> _How to complete this task_
Output range, inclusive: from the line containing "Definition totalLoaded (settled" to the line containing "exactly when the". Restate those lines from the data below word for word and only those.

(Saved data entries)
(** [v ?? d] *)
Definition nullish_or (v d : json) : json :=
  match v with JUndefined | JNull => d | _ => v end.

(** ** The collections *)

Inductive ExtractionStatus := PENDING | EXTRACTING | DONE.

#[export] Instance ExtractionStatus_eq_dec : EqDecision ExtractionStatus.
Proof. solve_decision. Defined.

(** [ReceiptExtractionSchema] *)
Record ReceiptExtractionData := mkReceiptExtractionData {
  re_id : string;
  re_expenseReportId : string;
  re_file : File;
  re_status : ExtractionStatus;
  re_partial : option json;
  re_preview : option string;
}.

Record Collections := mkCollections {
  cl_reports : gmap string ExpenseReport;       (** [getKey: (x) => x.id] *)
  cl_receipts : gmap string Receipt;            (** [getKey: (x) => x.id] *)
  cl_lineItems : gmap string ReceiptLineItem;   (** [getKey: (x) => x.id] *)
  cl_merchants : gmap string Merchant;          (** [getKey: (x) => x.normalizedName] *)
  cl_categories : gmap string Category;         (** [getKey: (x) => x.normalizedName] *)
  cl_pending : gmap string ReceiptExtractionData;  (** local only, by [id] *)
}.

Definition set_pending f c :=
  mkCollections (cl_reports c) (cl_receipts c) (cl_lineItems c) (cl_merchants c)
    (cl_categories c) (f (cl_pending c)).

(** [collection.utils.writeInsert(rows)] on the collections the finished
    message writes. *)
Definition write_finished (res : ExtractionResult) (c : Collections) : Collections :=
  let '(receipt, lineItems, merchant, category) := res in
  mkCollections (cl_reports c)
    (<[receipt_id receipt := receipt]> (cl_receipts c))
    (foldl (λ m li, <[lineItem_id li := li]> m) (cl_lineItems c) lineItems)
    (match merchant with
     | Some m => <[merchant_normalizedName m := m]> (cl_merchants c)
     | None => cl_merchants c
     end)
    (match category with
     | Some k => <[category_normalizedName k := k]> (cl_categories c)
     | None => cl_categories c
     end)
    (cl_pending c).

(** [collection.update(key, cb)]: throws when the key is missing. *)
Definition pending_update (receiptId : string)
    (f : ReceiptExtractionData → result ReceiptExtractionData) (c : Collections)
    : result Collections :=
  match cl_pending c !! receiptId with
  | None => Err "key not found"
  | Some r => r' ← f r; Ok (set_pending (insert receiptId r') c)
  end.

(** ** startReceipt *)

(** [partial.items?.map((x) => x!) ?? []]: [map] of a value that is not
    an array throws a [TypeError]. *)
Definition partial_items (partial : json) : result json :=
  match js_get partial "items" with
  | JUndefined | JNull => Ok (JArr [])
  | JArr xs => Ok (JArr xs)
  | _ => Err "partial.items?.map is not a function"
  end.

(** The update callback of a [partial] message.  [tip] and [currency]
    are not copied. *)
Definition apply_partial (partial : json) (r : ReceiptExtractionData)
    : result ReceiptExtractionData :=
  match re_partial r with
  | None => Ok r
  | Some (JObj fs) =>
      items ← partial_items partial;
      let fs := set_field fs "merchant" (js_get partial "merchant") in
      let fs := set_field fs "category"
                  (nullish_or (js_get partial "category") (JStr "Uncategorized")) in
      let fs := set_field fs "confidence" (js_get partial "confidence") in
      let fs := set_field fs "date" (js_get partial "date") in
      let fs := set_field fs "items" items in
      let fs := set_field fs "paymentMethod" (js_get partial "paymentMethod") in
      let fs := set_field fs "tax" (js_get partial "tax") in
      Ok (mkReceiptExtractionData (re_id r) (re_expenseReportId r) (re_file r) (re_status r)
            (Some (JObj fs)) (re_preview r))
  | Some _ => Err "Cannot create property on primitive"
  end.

* * *

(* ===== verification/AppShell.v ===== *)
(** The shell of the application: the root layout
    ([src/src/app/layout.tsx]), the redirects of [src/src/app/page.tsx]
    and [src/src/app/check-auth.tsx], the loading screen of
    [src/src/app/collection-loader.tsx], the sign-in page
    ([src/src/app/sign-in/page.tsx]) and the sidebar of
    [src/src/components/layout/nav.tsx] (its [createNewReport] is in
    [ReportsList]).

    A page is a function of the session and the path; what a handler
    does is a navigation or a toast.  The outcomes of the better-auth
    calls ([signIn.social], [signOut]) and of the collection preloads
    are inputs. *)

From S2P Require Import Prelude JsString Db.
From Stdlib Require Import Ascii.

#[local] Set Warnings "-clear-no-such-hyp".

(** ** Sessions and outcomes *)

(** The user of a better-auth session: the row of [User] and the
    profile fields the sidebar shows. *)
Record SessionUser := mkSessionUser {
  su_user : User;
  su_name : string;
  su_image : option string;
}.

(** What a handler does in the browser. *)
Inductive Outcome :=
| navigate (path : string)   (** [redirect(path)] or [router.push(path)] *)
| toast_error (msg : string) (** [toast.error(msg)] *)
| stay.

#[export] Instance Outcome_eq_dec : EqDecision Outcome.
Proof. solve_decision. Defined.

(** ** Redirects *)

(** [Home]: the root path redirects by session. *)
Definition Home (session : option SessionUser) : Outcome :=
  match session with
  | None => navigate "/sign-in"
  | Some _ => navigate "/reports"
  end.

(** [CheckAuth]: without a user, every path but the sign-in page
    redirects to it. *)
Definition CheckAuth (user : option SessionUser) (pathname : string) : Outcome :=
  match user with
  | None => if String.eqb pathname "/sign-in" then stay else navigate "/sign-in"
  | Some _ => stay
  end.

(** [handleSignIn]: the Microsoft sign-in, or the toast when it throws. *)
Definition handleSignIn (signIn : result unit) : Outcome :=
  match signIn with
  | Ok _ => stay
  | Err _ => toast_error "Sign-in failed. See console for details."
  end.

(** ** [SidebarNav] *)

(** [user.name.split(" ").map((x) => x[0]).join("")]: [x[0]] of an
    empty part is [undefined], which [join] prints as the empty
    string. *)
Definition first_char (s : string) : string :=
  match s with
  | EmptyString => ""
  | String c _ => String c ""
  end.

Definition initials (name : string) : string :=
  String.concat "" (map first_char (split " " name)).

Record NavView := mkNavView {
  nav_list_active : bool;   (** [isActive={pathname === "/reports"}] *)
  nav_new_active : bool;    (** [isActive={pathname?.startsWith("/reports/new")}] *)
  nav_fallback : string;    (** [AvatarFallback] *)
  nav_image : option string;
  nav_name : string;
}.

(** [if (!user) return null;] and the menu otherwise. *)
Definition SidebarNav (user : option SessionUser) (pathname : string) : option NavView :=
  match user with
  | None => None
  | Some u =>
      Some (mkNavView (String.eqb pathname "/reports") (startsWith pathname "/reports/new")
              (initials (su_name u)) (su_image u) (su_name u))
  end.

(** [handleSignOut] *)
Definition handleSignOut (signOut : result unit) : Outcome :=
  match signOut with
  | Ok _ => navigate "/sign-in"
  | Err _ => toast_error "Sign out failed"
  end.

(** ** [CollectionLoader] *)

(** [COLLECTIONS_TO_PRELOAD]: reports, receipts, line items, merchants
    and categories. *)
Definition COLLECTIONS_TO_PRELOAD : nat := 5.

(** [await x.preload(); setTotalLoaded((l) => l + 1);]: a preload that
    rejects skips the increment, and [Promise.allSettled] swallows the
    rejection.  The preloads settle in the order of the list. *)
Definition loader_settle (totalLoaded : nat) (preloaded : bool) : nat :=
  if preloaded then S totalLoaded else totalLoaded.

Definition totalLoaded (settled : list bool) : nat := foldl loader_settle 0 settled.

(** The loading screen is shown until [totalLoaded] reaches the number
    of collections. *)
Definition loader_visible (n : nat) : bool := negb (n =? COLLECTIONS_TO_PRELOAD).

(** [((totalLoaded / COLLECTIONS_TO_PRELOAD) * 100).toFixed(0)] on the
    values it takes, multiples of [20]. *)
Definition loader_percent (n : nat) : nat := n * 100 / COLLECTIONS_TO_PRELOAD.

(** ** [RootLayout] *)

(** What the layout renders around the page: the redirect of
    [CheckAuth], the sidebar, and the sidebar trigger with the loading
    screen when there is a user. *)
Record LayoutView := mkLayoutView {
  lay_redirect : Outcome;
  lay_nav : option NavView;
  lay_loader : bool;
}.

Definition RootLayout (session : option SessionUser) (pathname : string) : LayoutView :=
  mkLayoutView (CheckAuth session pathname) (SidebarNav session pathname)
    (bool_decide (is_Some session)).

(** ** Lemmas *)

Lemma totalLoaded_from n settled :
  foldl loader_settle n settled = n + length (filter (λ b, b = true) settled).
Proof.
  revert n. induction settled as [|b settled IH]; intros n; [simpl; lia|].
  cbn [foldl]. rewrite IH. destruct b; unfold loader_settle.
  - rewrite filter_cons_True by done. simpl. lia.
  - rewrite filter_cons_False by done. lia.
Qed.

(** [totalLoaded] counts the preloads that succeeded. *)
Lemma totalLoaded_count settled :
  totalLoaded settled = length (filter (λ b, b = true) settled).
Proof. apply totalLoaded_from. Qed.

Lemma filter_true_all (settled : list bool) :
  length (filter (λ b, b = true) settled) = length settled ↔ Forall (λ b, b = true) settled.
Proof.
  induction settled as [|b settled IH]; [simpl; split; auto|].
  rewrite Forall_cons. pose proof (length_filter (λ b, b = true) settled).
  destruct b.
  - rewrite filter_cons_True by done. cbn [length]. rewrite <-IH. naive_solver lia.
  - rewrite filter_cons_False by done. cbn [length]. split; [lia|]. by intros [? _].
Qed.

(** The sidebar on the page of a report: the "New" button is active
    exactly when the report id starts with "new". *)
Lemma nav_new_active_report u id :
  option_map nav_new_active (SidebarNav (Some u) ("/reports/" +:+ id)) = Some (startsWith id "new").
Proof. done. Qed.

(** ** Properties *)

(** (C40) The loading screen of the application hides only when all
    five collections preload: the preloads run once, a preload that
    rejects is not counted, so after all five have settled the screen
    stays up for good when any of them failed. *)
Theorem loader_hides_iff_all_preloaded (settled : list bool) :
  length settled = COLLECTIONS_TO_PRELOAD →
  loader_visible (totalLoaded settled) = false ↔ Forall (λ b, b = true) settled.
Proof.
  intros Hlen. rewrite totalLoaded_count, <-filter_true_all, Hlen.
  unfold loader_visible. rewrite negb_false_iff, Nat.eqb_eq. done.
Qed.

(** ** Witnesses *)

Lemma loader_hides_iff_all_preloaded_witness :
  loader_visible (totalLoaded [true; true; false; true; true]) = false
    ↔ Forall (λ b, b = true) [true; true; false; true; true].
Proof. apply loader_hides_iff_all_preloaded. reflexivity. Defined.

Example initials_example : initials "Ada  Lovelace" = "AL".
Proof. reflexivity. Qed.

* * *

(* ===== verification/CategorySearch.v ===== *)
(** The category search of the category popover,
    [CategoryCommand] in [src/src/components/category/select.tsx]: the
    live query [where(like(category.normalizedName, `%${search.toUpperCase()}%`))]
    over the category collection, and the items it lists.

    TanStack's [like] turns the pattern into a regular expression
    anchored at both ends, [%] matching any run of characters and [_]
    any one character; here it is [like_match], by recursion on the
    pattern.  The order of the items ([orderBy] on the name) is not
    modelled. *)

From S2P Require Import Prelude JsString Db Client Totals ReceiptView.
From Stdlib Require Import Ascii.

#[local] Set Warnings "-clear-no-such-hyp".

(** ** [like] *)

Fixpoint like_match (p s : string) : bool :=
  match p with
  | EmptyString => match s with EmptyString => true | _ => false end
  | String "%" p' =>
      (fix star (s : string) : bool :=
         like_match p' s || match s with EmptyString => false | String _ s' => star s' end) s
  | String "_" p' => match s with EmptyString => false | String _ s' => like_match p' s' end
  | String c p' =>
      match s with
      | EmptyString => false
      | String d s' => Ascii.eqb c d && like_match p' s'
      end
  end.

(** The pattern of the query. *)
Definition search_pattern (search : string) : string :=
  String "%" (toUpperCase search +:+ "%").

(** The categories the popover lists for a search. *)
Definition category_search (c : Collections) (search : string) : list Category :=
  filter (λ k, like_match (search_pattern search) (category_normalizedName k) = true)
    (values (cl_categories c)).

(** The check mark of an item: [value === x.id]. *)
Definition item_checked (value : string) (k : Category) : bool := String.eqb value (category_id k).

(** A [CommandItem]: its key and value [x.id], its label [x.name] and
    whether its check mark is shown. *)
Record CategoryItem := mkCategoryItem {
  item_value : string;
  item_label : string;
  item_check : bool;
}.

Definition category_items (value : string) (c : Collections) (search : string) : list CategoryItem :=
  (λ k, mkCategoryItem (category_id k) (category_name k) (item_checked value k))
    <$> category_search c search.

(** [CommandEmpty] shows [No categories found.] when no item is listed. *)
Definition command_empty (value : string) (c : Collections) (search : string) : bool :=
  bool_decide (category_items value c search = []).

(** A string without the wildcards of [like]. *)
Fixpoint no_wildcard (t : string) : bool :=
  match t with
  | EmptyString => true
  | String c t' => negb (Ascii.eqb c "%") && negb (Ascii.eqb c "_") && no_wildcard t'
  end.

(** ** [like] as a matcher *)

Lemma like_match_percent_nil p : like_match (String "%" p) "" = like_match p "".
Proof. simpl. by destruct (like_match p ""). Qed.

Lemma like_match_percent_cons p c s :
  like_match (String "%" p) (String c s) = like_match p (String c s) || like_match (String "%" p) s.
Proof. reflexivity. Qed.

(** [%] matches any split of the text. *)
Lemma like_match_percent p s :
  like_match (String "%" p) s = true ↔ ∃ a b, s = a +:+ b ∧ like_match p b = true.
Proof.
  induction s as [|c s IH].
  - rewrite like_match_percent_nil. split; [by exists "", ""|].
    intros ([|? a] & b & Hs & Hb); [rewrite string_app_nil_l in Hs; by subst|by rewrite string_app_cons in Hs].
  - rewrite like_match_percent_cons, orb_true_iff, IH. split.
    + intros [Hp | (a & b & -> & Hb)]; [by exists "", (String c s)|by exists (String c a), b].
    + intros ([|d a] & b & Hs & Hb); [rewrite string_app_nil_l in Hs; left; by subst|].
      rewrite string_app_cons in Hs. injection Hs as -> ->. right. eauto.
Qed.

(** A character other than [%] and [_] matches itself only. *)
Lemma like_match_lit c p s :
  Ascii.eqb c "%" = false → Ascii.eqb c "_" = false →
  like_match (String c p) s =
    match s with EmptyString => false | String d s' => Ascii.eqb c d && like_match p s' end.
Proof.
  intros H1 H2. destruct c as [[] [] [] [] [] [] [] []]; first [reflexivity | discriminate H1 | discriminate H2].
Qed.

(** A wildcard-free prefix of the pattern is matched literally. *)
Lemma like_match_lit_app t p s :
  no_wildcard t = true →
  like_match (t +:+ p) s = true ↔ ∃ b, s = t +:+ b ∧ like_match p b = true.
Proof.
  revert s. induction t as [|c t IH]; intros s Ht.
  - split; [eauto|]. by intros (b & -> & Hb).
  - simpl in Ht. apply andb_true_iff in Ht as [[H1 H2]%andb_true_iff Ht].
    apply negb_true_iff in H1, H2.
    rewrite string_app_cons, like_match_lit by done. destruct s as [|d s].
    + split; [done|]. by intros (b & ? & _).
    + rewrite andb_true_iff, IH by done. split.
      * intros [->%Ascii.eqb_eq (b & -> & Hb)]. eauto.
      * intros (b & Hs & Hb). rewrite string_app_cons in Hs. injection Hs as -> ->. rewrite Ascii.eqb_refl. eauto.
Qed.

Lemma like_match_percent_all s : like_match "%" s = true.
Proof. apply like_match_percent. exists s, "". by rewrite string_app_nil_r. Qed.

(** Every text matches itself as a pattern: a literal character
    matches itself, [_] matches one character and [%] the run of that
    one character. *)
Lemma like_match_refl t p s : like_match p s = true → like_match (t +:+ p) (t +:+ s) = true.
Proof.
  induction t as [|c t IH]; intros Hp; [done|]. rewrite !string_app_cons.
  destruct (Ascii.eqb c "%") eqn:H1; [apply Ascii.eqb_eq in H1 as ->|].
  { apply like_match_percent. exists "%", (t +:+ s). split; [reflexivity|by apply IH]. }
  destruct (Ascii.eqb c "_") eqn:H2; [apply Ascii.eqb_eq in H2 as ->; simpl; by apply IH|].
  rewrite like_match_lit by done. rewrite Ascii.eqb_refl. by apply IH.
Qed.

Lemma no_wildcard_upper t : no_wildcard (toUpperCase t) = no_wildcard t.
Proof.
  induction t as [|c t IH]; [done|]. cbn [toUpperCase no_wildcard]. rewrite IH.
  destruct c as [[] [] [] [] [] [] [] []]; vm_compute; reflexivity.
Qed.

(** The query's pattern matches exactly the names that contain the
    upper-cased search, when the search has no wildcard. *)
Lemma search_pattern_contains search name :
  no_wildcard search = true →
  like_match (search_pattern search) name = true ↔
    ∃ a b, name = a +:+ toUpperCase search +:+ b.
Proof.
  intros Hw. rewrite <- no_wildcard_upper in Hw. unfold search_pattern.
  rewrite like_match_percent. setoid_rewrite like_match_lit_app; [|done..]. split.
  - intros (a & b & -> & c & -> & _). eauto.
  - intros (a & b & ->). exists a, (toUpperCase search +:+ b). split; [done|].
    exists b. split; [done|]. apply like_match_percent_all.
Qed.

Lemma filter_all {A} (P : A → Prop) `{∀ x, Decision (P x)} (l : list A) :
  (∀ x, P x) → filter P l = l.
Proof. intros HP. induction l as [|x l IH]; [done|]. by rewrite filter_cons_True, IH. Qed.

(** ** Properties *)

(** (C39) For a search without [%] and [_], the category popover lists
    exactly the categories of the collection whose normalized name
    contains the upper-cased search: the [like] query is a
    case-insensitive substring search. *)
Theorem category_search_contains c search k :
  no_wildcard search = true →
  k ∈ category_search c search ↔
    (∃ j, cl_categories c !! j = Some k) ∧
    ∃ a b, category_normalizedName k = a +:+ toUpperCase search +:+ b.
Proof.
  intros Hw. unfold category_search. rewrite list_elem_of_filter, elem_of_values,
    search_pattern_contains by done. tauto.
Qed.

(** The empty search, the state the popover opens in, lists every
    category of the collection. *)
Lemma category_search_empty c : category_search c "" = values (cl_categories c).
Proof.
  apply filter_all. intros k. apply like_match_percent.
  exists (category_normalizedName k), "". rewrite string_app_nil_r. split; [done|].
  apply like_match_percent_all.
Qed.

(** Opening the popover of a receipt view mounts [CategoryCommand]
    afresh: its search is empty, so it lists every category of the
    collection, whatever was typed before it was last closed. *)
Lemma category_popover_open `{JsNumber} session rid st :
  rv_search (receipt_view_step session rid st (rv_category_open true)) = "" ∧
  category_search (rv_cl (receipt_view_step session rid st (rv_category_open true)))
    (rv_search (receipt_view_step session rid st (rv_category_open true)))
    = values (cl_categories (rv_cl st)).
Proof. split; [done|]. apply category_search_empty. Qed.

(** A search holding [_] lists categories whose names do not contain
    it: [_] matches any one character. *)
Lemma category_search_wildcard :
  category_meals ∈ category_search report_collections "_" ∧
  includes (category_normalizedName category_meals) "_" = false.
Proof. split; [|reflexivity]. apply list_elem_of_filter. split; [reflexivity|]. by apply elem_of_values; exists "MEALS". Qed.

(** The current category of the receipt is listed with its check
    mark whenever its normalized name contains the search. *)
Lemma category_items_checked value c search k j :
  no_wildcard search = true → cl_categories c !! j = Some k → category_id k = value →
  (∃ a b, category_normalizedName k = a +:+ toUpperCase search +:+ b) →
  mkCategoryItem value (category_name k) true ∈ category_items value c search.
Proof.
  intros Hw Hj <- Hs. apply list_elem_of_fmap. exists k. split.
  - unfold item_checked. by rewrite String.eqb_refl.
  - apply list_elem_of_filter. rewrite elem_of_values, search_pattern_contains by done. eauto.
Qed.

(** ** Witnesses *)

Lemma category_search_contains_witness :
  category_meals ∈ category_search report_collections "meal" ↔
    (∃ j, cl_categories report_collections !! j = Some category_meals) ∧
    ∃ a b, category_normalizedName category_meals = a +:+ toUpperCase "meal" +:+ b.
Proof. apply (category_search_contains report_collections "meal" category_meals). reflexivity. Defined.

> _Exercise solution_
Definition totalLoaded (settled : list bool) : nat := foldl loader_settle 0 settled.

(** The loading screen is shown until [totalLoaded] reaches the number
    of collections. *)
Definition loader_visible (n : nat) : bool := negb (n =? COLLECTIONS_TO_PRELOAD).

(** [((totalLoaded / COLLECTIONS_TO_PRELOAD) * 100).toFixed(0)] on the
    values it takes, multiples of [20]. *)
Definition loader_percent (n : nat) : nat := n * 100 / COLLECTIONS_TO_PRELOAD.

(** ** [RootLayout] *)

(** What the layout renders around the page: the redirect of
    [CheckAuth], the sidebar, and the sidebar trigger with the loading
    screen when there is a user. *)
Record LayoutView := mkLayoutView {
  lay_redirect : Outcome;
  lay_nav : option NavView;
  lay_loader : bool;
}.

Definition RootLayout (session : option SessionUser) (pathname : string) : LayoutView :=
  mkLayoutView (CheckAuth session pathname) (SidebarNav session pathname)
    (bool_decide (is_Some session)).

(** ** Lemmas *)

Lemma totalLoaded_from n settled :
  foldl loader_settle n settled = n + length (filter (λ b, b = true) settled).
Proof.
  revert n. induction settled as [|b settled IH]; intros n; [simpl; lia|].
  cbn [foldl]. rewrite IH. destruct b; unfold loader_settle.
  - rewrite filter_cons_True by done. simpl. lia.
  - rewrite filter_cons_False by done. lia.
Qed.

(** [totalLoaded] counts the preloads that succeeded. *)
Lemma totalLoaded_count settled :
  totalLoaded settled = length (filter (λ b, b = true) settled).
Proof. apply totalLoaded_from. Qed.

Lemma filter_true_all (settled : list bool) :
  length (filter (λ b, b = true) settled) = length settled ↔ Forall (λ b, b = true) settled.
Proof.
  induction settled as [|b settled IH]; [simpl; split; auto|].
  rewrite Forall_cons. pose proof (length_filter (λ b, b = true) settled).
  destruct b.
  - rewrite filter_cons_True by done. cbn [length]. rewrite <-IH. naive_solver lia.
  - rewrite filter_cons_False by done. cbn [length]. split; [lia|]. by intros [? _].
Qed.

(** The sidebar on the page of a report: the "New" button is active
    exactly when the report id starts with "new". *)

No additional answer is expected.